[Extracted records]
.....

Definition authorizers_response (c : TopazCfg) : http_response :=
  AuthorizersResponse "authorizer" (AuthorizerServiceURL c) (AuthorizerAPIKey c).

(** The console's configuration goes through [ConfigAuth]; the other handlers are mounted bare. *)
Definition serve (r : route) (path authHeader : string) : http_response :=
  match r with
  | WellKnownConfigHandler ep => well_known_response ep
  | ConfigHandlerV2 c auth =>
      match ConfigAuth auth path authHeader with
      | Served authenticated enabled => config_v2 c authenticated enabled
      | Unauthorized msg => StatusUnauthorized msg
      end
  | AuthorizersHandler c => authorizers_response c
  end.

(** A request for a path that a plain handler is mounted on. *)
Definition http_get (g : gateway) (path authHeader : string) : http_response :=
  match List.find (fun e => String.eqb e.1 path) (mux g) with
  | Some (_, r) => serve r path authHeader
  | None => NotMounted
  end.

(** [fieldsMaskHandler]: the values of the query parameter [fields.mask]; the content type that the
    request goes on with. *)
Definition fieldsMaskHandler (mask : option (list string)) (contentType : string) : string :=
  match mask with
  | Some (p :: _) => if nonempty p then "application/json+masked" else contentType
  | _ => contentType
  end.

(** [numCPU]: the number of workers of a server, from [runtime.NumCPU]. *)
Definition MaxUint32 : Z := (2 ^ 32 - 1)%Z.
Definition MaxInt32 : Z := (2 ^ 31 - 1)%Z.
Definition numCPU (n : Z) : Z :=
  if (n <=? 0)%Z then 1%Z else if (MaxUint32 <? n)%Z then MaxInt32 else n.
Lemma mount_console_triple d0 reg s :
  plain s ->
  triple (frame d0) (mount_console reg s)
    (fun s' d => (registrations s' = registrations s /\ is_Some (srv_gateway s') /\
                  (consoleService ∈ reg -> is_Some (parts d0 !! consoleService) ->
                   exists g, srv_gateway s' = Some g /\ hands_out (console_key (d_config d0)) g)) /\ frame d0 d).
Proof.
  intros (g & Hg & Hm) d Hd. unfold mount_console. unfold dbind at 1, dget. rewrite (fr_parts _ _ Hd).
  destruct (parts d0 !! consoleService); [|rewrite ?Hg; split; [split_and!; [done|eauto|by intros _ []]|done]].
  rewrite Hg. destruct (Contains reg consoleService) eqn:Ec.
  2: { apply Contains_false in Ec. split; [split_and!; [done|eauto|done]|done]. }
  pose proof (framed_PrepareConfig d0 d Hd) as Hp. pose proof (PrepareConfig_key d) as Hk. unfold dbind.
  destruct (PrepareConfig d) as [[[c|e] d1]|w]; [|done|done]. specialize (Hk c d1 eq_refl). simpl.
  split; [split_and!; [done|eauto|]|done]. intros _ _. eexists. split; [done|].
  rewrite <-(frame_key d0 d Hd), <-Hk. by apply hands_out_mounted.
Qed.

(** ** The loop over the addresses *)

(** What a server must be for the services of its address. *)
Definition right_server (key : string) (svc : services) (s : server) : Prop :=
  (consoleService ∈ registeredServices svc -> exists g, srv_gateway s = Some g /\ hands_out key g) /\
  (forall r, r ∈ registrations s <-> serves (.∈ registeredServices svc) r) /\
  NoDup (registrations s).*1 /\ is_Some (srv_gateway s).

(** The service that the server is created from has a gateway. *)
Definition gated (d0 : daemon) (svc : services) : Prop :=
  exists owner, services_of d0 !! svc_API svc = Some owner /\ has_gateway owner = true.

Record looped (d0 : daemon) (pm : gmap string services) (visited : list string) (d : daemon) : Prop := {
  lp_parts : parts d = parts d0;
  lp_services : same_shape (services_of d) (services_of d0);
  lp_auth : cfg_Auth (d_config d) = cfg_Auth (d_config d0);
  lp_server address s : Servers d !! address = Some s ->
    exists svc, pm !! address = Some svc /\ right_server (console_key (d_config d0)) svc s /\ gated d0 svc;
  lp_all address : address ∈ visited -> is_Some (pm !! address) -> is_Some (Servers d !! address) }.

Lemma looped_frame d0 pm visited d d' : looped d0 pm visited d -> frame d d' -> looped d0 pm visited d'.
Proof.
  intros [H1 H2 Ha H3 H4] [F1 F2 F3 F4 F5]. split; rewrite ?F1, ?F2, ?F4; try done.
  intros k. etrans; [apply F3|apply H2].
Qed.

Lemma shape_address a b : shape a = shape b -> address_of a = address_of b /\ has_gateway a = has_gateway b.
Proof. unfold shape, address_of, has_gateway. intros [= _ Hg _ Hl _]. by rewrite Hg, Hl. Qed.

.....

:: Exercise ::
Word for word, repeat the records above.

:: Task output ::
Definition authorizers_response (c : TopazCfg) : http_response :=
  AuthorizersResponse "authorizer" (AuthorizerServiceURL c) (AuthorizerAPIKey c).

(** The console's configuration goes through [ConfigAuth]; the other handlers are mounted bare. *)
Definition serve (r : route) (path authHeader : string) : http_response :=
  match r with
  | WellKnownConfigHandler ep => well_known_response ep
  | ConfigHandlerV2 c auth =>
      match ConfigAuth auth path authHeader with
      | Served authenticated enabled => config_v2 c authenticated enabled
      | Unauthorized msg => StatusUnauthorized msg
      end
  | AuthorizersHandler c => authorizers_response c
  end.

(** A request for a path that a plain handler is mounted on. *)
Definition http_get (g : gateway) (path authHeader : string) : http_response :=
  match List.find (fun e => String.eqb e.1 path) (mux g) with
  | Some (_, r) => serve r path authHeader
  | None => NotMounted
  end.

(** [fieldsMaskHandler]: the values of the query parameter [fields.mask]; the content type that the
    request goes on with. *)
Definition fieldsMaskHandler (mask : option (list string)) (contentType : string) : string :=
  match mask with
  | Some (p :: _) => if nonempty p then "application/json+masked" else contentType
  | _ => contentType
  end.

(** [numCPU]: the number of workers of a server, from [runtime.NumCPU]. *)
Definition MaxUint32 : Z := (2 ^ 32 - 1)%Z.
Definition MaxInt32 : Z := (2 ^ 31 - 1)%Z.
Definition numCPU (n : Z) : Z :=
  if (n <=? 0)%Z then 1%Z else if (MaxUint32 <? n)%Z then MaxInt32 else n.
Lemma mount_console_triple d0 reg s :
  plain s ->
  triple (frame d0) (mount_console reg s)
    (fun s' d => (registrations s' = registrations s /\ is_Some (srv_gateway s') /\
                  (consoleService ∈ reg -> is_Some (parts d0 !! consoleService) ->
                   exists g, srv_gateway s' = Some g /\ hands_out (console_key (d_config d0)) g)) /\ frame d0 d).
Proof.
  intros (g & Hg & Hm) d Hd. unfold mount_console. unfold dbind at 1, dget. rewrite (fr_parts _ _ Hd).
  destruct (parts d0 !! consoleService); [|rewrite ?Hg; split; [split_and!; [done|eauto|by intros _ []]|done]].
  rewrite Hg. destruct (Contains reg consoleService) eqn:Ec.
  2: { apply Contains_false in Ec. split; [split_and!; [done|eauto|done]|done]. }
  pose proof (framed_PrepareConfig d0 d Hd) as Hp. pose proof (PrepareConfig_key d) as Hk. unfold dbind.
  destruct (PrepareConfig d) as [[[c|e] d1]|w]; [|done|done]. specialize (Hk c d1 eq_refl). simpl.
  split; [split_and!; [done|eauto|]|done]. intros _ _. eexists. split; [done|].
  rewrite <-(frame_key d0 d Hd), <-Hk. by apply hands_out_mounted.
Qed.

(** ** The loop over the addresses *)

(** What a server must be for the services of its address. *)
Definition right_server (key : string) (svc : services) (s : server) : Prop :=
  (consoleService ∈ registeredServices svc -> exists g, srv_gateway s = Some g /\ hands_out key g) /\
  (forall r, r ∈ registrations s <-> serves (.∈ registeredServices svc) r) /\
  NoDup (registrations s).*1 /\ is_Some (srv_gateway s).

(** The service that the server is created from has a gateway. *)
Definition gated (d0 : daemon) (svc : services) : Prop :=
  exists owner, services_of d0 !! svc_API svc = Some owner /\ has_gateway owner = true.

Record looped (d0 : daemon) (pm : gmap string services) (visited : list string) (d : daemon) : Prop := {
  lp_parts : parts d = parts d0;
  lp_services : same_shape (services_of d) (services_of d0);
  lp_auth : cfg_Auth (d_config d) = cfg_Auth (d_config d0);
  lp_server address s : Servers d !! address = Some s ->
    exists svc, pm !! address = Some svc /\ right_server (console_key (d_config d0)) svc s /\ gated d0 svc;
  lp_all address : address ∈ visited -> is_Some (pm !! address) -> is_Some (Servers d !! address) }.

Lemma looped_frame d0 pm visited d d' : looped d0 pm visited d -> frame d d' -> looped d0 pm visited d'.
Proof.
  intros [H1 H2 Ha H3 H4] [F1 F2 F3 F4 F5]. split; rewrite ?F1, ?F2, ?F4; try done.
  intros k. etrans; [apply F3|apply H2].
Qed.

Lemma shape_address a b : shape a = shape b -> address_of a = address_of b /\ has_gateway a = has_gateway b.
Proof. unfold shape, address_of, has_gateway. intros [= _ Hg _ Hl _]. by rewrite Hg, Hl. Qed.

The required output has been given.